[cap-talk] Horton vs. ACLs

[Jed Donnelley]

On 10/8/2007 10:38 AM, Mark Miller wrote:
> On 10/8/07, Jed Donnelley <capability at webstart.com> wrote:
...
> Systems like E, where allocation and GC <Garbage Collection>
> are implicit, are vulnerable to denial-of-service by resource
> exhaustion attacks.
> 
> For ocap systems like KeyKOS, EROS, CapROS, Coyotos, GuardOS where
> right to memory is a first class right and the kernel does no implicit
> allocation, we do not yet have practical proposals for membrane
> mechanisms, whether for use by Horton or even for non-kernel remoting
> systems like DCCS. I have heard no proposal for non-kernel remoting
> systems that are invulnerable to memory exhaustion attacks.

Thanks for clarifying that MarkM.  When you refer to memory
exhaustion attacks I assume you are referring to attacks that
result in denial of service - e.g. vs. breaking access control.

I now remember a bit about these resource exhaustion attacks
being mentioned before.  Perhaps I don't take such attacks
seriously enough.  To me the scope of denial of service attacks
that involve resource exhaustion are so broad and so serious
in existing market leading systems, that I tend to place them
into a category of "we'll worry about those issues when they
come to the top of the list" - e.g. a bit like covert channels
such as wall banging with regard to confinement.

>> Aside from any use Horton sorts of mechanisms may have in modeling
>> hybrid systems, I would like to better understand the concerns that
>> Jonathan is expressing about the unsuitability of Horton to
>> practically achieve the auditability value of ACL systems
>> in a pure object capability context - as I believe we have
>> claimed in the Horton paper.
> 
> The only objection I've heard about Horton so far is storage
> management.
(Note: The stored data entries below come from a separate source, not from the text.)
(* ===== verification/AutomationSources.v ===== *)
(** * Source availability of an automation run

    Which runs still have a usable source: the removal component's eligibility
    predicate ([removal.py: _Eligibility.available_sql]), the binding of a run to
    its physical message ([_automation_message_binding_sql]), the resolution of
    its logical owner ([_scheduling_source_join_sql]), and the two admission
    predicates built on them ([_automation_source_available_sql],
    [_scheduling_preparation_available_sql]).  Every predicate is the boolean
    reading of the SQL text the function builds. *)

From S2P Require Export AutomationStore.
From stdpp Require Import options.

(** ** Removal eligibility *)

(** The columns [available_sql] reads of its alias. *)
Record SourceRow := {
  sr_message_id : text;
  sr_provider : text;
  sr_account_id : text;
  sr_mailbox_identity_key : option text;
  sr_provider_message_id : text }.

Definition source_of_message (m : MessageRow) : SourceRow := {|
  sr_message_id := m.(ms_message_id);
  sr_provider := m.(ms_provider);
  sr_account_id := m.(ms_account_id);
  sr_mailbox_identity_key := m.(ms_mailbox_identity_key);
  sr_provider_message_id := m.(ms_provider_message_id) |}.

Definition intents_of_target (st : SourceTables) (t : RemovalTargetRow) : list RemovalIntentRow :=
  List.filter (fun i => bool_decide (i.(ri_intent_id) = t.(rt_intent_id))) st.(st_intents).

(** [_Eligibility.available_sql]: no pending target of a pending intent names
    this source.  [include_unfollow] is [CONTENT]; without it, [RECORD], only
    deletions and clears withhold. *)
Definition target_matches (t : RemovalTargetRow) (i : RemovalIntentRow) (s : SourceRow) : bool :=
  bool_decide (t.(rt_provider) = s.(sr_provider)) &&
  bool_decide (t.(rt_account_id) = s.(sr_account_id)) &&
  ((bool_decide (t.(rt_message_id) = s.(sr_message_id)) &&
    sql_is t.(rt_stored_identity_key) s.(sr_mailbox_identity_key) &&
    bool_decide (t.(rt_provider_message_id) = s.(sr_provider_message_id)))
   || (bool_decide (t.(rt_provider_message_id) = s.(sr_provider_message_id)) &&
       sql_is i.(ri_mailbox_identity_key) s.(sr_mailbox_identity_key))
   || existsb (fun d =>
        bool_decide (d.(si_provider) = s.(sr_provider)) &&
        bool_decide (d.(si_account_id) = s.(sr_account_id)) &&
        sql_is d.(si_mailbox_identity_key) s.(sr_mailbox_identity_key) &&
        bool_decide (d.(si_provider_message_id) = s.(sr_provider_message_id)))
      t.(rt_source_identities)).

Definition available (st : SourceTables) (include_unfollow : bool) (s : SourceRow) : bool :=
  negb (existsb (fun t =>
    existsb (fun i =>
      t.(rt_pending) && i.(ri_pending) &&
      (include_unfollow || negb (bool_decide (i.(ri_kind) = KUnfollow))) &&
      target_matches t i s)
    (intents_of_target st t)) st.(st_targets)).

Definition CONTENT : bool := true.
Definition RECORD : bool := false.

(** ** Source keys and bindings *)

(** [_message_suppression_key]; a component that cannot be encoded raises. *)
Definition message_suppression_key (provider account_id provider_message_id : text)
    (mailbox_identity_key : option text) : option text :=
  let identity :=
    match mailbox_identity_key with
    | Some k => [provider; account_id; k; provider_message_id]
    | None => [provider; account_id; provider_message_id]
    end in
  match Utf8.encode (join [0%N] identity) with
  | Some encoded => Some (Sha256.hexdigest encoded)
  | None => None
  end.

(** [_automation_message_binding_sql]: message [m] is the source run [r] was
    admitted for; [identity] is the run's pinned mailbox identity. *)
Definition automation_message_binding (r : AutomationRun) (identity : option text)
    (m : MessageRow) : bool :=
  let k := r.(run_key) in
  bool_decide (m.(ms_provider) = k.(rk_provider)) &&
  bool_decide (m.(ms_account_id) = k.(rk_account_id)) &&
  match identity, m.(ms_mailbox_identity_key) with
  | Some i, Some mi =>
      bool_decide (mi = i) &&
      sql_eq (message_suppression_key m.(ms_provider) m.(ms_account_id)
                m.(ms_provider_message_id) (Some mi))
             (Some k.(rk_source_message_key))
  | None, None =>
      sql_eq (message_suppression_key m.(ms_provider) m.(ms_account_id)
                m.(ms_provider_message_id) None)
             (Some k.(rk_source_message_key))
  | _, _ => false
  end.

Definition identity_of (db : Db) (run_id : text) : option text := db.(db_identities) !! run_id.

(** [_calendar_unfollow_lineage_sql] *)
Definition calendar_unfollow_lineage (e : AutomationEvent) : bool :=
  bool_decide (e.(ev_next_state) = RSourceUnavailable) &&
  bool_decide (e.(ev_transition_kind) = RSourceUnavailable) &&
  bool_decide (e.(ev_failure_code) = Some (str "thread_unfollowed")).

(** The view [logical_messages]. *)
Definition logical_messages (st : SourceTables) : list MessageRow :=
  List.filter (fun m => is_none m.(ms_logical_of) &&
    (negb st.(st_has_removal_schema) || available st RECORD (source_of_message m)))
  st.(st_messages).

(** Order of [ORDER BY created_at, run_id]. *)
Fixpoint text_compare (a b : text) : comparison :=
  match a, b with
  | [], [] => Eq
  | [], _ :: _ => Lt
  | _ :: _, [] => Gt
  | x :: a', y :: b' => match N.compare x y with Eq => text_compare a' b' | c => c end
  end.

Definition admitted_before (r1 r2 : AutomationRun) : bool :=
  match text_compare r1.(run_key).(rk_created_at) r2.(run_key).(rk_created_at) with
  | Lt => true
  | Gt => false
  | Eq => match text_compare r1.(run_key).(rk_run_id) r2.(run_key).(rk_run_id) with
          | Lt => true | _ => false end
  end.

Definition oldest_run (rs : list AutomationRun) : option AutomationRun :=
  foldr (fun r best =>
    match best with
    | None => Some r
    | Some b => if admitted_before b r then Some b else Some r
    end) None rs.

Definition all_runs (db : Db) : list AutomationRun := (map_to_list db.(db_runs)).*2.

(** The aliases of a logical message that carry an unfollowed admission. *)
Definition recovery_candidates (db : Db) (logical : MessageRow) : list AutomationRun :=
  List.filter (fun c =>
    existsb (fun s =>
      automation_message_binding c (identity_of db c.(run_key).(rk_run_id)) s &&
      sql_eq s.(ms_logical_of) (Some logical.(ms_message_id))) db.(db_sources).(st_messages) &&
    existsb (fun e => bool_decide (e.(ev_run_id) = c.(run_key).(rk_run_id)) &&
                      calendar_unfollow_lineage e) db.(db_events))
  (all_runs db).

(** [_scheduling_source_join_sql]: the (physical, logical) source pairs of a run. *)
Definition scheduling_source_join (db : Db) (r : AutomationRun)
    : list (MessageRow * MessageRow) :=
  let st := db.(db_sources) in
  let identity := identity_of db r.(run_key).(rk_run_id) in
  flat_map (fun source =>
    if automation_message_binding r identity source then
      let owner := default source.(ms_message_id) source.(ms_logical_of) in
      flat_map (fun logical =>
        if bool_decide (logical.(ms_message_id) = owner) &&
           (is_none source.(ms_logical_of) ||
            (negb (existsb (fun c =>
                automation_message_binding c (identity_of db c.(run_key).(rk_run_id)) logical)
              (all_runs db)) &&
             match oldest_run (recovery_candidates db logical) with
             | Some c => bool_decide (c.(run_key).(rk_run_id) = r.(run_key).(rk_run_id))
             | None => false
             end))
        then [(source, logical)] else [])
      (logical_messages st)
    else [])
  st.(st_messages).

(** [_effective_message_identity_sql] *)
Definition effective_message_identity (st : SourceTables) (m : MessageRow) : option text :=
  match m.(ms_mailbox_identity_key) with
  | Some k => Some k
  | None =>
      match List.find (fun a =>
        bool_decide (a.(ma_provider) = m.(ms_provider)) &&
        bool_decide (a.(ma_account_id) = m.(ms_account_id)) &&
        a.(ma_continuity_proven)) st.(st_mail_accounts) with
      | Some a => a.(ma_legacy_identity_key)
      | None => None
      end
  end.

(** [_followed_message_sql], with [thread_follow] as [f]. *)
Definition followed_message (st : SourceTables) (m : MessageRow) (f : ThreadFollowRow) : bool :=
  bool_decide (f.(tf_provider) = m.(ms_provider)) &&
  bool_decide (f.(tf_account_id) = m.(ms_account_id)) &&
  sql_eq (Some f.(tf_mailbox_identity_key)) (effective_message_identity st m) &&
  sql_eq (Some f.(tf_thread_key)) m.(ms_thread_key) && f.(tf_followed).

(** ** Admission predicates *)

(** The candidate sources of [_automation_source_available_sql]: live rows, the
    frozen rows of removal targets, and the frozen source identities. Each
    carries its [binding_key]. *)
Definition frozen_sources (st : SourceTables) : list (SourceRow * option text) :=
  ((fun m => (source_of_message m, m.(ms_mailbox_identity_key))) <$> st.(st_messages)) ++
  flat_map (fun t =>
    (fun i => ({| sr_message_id := t.(rt_message_id); sr_provider := t.(rt_provider);
                  sr_account_id := t.(rt_account_id);
                  sr_mailbox_identity_key := t.(rt_stored_identity_key);
                  sr_provider_message_id := t.(rt_provider_message_id) |},
               i.(ri_mailbox_identity_key))) <$> intents_of_target st t) st.(st_targets) ++
  flat_map (fun t =>
    (fun d => ({| sr_message_id := t.(rt_message_id); sr_provider := d.(si_provider);
                  sr_account_id := d.(si_account_id);
                  sr_mailbox_identity_key := d.(si_mailbox_identity_key);
                  sr_provider_message_id := d.(si_provider_message_id) |},
               d.(si_mailbox_identity_key))) <$> t.(rt_source_identities)) st.(st_targets).

(** [_automation_source_available_sql] for one run. *)
Definition run_source_available (db : Db) (r : AutomationRun) (eligibility : bool) : bool :=
  let st := db.(db_sources) in
  let k := r.(run_key) in
  negb (existsb (fun '(s, binding_key) =>
    bool_decide (s.(sr_provider) = k.(rk_provider)) &&
    bool_decide (s.(sr_account_id) = k.(rk_account_id)) &&
    match identity_of db k.(rk_run_id) with
    | Some i =>
        sql_is binding_key (Some i) &&
        sql_eq (message_suppression_key s.(sr_provider) s.(sr_account_id)
                  s.(sr_provider_message_id) (Some i)) (Some k.(rk_source_message_key))
    | None =>
        is_none s.(sr_mailbox_identity_key) &&
        sql_eq (message_suppression_key s.(sr_provider) s.(sr_account_id)
                  s.(sr_provider_message_id) None) (Some k.(rk_source_message_key))
    end && negb (available st eligibility s))
  (frozen_sources st)).

(** [_automation_source_available] *)
Definition automation_source_available (db : Db) (run_id : text) (eligibility : bool) : bool :=
  match db.(db_runs) !! run_id with
  | None => false
  | Some r =>
      if db.(db_sources).(st_has_removal_schema) then run_source_available db r eligibility
      else true
  end.

(** [_scheduling_preparation_available_sql]: a run may be (re)prepared when it is
    new or in extraction, or when exactly its last transition was a deliberate
    unfollow and its thread is followed again. *)
Definition scheduling_preparation_available (db : Db) (r : AutomationRun) : bool :=
  bool_decide (r.(run_st) = RDetected) || bool_decide (r.(run_st) = RExtracting) ||
  (db.(db_sources).(st_has_removal_schema) &&
   bool_decide (r.(run_st) = RSourceUnavailable) &&
   existsb (fun e => bool_decide (e.(ev_run_id) = r.(run_key).(rk_run_id)) &&
                     (e.(ev_state_version) =? r.(run_version))%Z &&
                     calendar_unfollow_lineage e) db.(db_events) &&
   run_source_available db r CONTENT &&
   existsb (fun '(_, m) =>
     existsb (followed_message db.(db_sources) m) db.(db_sources).(st_thread_follow))
   (scheduling_source_join db r)).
This is a serious objection, but doesn't contradict any of
> the claims made in our paper.

Ah, and this:

On 10/8/2007 11:16 AM, Jonathan S. Shapiro wrote:
> On Mon, 2007-10-08 at 10:38 -0700, Mark Miller wrote:
>> On 10/8/07, Jed Donnelley <capability at webstart.com> wrote:
...
>>> Aside from any use Horton sorts of mechanisms may have in modeling
>>> hybrid systems, I would like to better understand the concerns that
>>> Jonathan is expressing about the unsuitability of Horton to
>>> practically achieve the auditability value of ACL systems
>>> in a pure object capability context...
>
> Since Jonathan didn't raise any such objections, Jonathan would be
> interested to know about them also.

Ha!  I got a good laugh out of that one.  I hate email in this
regard.  Particularly with someone who I've never had the
opportunity to interact with directly.  I hope we get a
change to talk some time Jonathan.

When you indicated that:

"...I ... agree that there are places where ACLs are a
better solution..." for access control.

I thought you were referring to what one might call functional
interface issues rather than resource exhaustion issues.
Please don't misunderstand me to be dismissive of such
resource exhaustion concerns.  However, I admit that I do place
them into a category that I think of as somewhat lower priority
considering how riddled today's market leading systems are with
such vulnerabilities.

Still, I'm glad to have this topic refreshed as it will help
me be more tuned into the garbage collection issues when
discussing access control alternatives in future.  I believe
that even ACL mechanisms are vulnerable to resource exhaustion
attacks (how large can ACLs get?).  I'm not sure I understand
how capability mechanisms like membranes/Horton add significantly
to such vulnerabilities, though they of course don't solve them.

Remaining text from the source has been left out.